◆ PROBLEM TO WORK ON
Your task is to repeat exactly the lines below between the line holding "Definition proxyLogHeader : string" and the line holding "i64 (AsDuration (bd_ImageFetch", inclusive, and only those.

◇ ◇ ◇ ◇ ◇

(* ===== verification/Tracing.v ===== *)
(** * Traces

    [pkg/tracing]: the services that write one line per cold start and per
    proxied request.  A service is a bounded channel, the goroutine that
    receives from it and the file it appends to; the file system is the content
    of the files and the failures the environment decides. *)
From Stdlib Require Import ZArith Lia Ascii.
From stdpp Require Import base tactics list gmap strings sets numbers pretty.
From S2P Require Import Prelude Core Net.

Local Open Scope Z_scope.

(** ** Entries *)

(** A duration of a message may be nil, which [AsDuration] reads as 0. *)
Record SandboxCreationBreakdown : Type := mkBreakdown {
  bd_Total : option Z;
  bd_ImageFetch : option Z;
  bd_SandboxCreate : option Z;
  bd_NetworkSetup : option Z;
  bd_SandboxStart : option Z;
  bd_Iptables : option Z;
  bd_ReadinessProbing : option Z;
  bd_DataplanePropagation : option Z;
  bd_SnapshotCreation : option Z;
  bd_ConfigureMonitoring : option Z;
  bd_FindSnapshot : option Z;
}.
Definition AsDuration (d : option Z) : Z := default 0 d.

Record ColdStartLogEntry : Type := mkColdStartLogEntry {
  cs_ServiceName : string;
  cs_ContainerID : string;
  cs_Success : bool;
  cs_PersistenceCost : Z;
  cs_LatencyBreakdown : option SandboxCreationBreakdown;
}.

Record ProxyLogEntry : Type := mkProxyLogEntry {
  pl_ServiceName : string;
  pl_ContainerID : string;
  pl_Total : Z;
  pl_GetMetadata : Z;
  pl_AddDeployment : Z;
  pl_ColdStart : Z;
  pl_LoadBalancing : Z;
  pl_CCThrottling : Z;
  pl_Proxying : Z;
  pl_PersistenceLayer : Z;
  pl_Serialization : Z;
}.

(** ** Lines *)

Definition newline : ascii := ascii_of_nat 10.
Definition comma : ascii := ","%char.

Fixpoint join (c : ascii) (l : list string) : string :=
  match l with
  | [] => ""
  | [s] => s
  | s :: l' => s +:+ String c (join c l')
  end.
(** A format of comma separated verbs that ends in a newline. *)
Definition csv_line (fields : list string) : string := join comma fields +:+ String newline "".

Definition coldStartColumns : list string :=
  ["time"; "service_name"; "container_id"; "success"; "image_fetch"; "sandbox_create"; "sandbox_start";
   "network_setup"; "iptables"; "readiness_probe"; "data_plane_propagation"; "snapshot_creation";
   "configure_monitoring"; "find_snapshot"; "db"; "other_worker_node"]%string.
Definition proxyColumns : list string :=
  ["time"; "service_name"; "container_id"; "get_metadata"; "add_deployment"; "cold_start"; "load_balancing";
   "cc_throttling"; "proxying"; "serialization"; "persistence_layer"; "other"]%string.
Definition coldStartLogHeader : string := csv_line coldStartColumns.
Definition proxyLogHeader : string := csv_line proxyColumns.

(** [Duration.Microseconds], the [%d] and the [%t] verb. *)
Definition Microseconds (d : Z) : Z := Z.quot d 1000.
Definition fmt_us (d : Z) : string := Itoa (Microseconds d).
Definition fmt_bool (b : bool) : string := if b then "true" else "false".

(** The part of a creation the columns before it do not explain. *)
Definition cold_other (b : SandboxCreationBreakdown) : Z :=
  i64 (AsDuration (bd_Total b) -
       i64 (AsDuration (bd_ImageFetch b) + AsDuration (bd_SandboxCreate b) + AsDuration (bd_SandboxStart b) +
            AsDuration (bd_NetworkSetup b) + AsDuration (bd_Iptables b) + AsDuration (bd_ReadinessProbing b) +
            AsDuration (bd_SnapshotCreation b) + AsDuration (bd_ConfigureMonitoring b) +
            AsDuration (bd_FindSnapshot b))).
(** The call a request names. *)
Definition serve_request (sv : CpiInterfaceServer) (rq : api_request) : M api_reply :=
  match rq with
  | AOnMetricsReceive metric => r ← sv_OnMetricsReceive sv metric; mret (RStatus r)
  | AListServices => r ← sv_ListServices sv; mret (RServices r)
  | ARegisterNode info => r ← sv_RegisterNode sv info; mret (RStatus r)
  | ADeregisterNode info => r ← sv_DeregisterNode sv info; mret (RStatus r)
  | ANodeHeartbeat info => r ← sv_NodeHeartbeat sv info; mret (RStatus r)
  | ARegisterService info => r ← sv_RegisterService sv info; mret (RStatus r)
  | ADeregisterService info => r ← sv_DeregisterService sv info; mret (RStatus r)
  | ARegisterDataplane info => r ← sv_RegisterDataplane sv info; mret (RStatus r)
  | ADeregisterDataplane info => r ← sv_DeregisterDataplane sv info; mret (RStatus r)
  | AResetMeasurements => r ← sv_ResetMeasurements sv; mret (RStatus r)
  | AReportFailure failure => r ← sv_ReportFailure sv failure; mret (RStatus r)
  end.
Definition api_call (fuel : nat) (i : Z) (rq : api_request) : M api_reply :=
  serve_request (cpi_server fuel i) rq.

◇ ◇ ◇ ◇ ◇

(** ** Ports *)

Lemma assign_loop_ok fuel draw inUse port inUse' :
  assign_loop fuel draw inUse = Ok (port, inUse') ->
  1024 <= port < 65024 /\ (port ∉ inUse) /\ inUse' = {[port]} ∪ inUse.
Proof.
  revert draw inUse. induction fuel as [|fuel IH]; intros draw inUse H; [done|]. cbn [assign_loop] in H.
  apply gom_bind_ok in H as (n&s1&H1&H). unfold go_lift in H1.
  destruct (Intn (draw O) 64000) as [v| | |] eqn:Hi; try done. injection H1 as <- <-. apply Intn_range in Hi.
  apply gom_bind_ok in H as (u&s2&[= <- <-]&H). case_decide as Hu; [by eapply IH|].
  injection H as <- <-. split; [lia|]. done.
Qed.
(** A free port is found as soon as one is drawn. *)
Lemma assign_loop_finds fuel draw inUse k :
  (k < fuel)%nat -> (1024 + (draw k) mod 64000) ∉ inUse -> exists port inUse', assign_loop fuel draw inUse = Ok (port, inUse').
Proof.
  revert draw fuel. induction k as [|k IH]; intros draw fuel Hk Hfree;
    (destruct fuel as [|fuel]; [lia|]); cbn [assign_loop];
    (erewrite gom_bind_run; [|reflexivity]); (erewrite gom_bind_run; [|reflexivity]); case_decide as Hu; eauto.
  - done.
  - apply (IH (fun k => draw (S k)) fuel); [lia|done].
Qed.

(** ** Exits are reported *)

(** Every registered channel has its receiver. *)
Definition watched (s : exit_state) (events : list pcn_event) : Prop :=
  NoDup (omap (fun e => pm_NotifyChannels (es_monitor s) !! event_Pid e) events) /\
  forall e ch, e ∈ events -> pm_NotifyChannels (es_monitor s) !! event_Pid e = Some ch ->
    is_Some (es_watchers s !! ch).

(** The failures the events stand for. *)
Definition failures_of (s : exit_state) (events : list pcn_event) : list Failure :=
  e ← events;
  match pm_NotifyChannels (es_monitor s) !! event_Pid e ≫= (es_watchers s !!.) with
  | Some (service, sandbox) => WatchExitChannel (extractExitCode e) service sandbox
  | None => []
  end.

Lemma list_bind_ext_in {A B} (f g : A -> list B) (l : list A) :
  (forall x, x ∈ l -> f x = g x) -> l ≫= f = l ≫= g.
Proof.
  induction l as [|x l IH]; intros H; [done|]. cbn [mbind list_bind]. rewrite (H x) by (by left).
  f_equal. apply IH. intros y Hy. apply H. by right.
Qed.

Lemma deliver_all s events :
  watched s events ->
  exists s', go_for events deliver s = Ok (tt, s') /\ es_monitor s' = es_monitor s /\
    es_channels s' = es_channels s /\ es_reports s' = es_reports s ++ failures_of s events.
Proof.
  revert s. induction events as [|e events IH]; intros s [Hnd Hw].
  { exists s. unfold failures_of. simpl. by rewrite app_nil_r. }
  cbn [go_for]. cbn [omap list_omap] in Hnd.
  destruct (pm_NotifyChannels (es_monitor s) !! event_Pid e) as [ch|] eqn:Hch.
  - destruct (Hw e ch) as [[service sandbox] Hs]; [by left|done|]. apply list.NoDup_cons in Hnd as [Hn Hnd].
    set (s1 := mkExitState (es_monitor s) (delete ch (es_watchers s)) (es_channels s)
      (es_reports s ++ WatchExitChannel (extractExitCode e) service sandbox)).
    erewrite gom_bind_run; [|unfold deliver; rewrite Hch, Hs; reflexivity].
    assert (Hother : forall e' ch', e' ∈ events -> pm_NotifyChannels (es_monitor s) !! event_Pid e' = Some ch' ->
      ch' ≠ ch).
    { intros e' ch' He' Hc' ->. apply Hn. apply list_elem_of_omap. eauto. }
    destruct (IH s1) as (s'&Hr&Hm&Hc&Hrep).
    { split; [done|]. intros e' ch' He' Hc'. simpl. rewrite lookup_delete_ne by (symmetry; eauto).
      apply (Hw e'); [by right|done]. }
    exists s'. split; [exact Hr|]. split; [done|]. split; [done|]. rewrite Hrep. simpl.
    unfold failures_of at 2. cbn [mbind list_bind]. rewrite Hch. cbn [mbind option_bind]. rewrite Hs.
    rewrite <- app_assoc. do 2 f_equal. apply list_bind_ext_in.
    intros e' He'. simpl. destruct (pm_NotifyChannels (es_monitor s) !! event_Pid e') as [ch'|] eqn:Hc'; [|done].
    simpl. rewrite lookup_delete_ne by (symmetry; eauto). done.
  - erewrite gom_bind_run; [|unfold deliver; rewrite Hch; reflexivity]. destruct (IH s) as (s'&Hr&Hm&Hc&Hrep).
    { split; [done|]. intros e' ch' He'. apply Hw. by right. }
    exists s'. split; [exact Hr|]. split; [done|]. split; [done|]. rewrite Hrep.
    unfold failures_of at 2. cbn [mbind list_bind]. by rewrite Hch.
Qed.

◇ ◇ ◇ ◇ ◇

◆ WRITTEN ANSWER
Definition proxyLogHeader : string := csv_line proxyColumns.

(** [Duration.Microseconds], the [%d] and the [%t] verb. *)
Definition Microseconds (d : Z) : Z := Z.quot d 1000.
Definition fmt_us (d : Z) : string := Itoa (Microseconds d).
Definition fmt_bool (b : bool) : string := if b then "true" else "false".

(** The part of a creation the columns before it do not explain. *)
Definition cold_other (b : SandboxCreationBreakdown) : Z :=
  i64 (AsDuration (bd_Total b) -
       i64 (AsDuration (bd_ImageFetch b) + AsDuration (bd_SandboxCreate b) + AsDuration (bd_SandboxStart b) +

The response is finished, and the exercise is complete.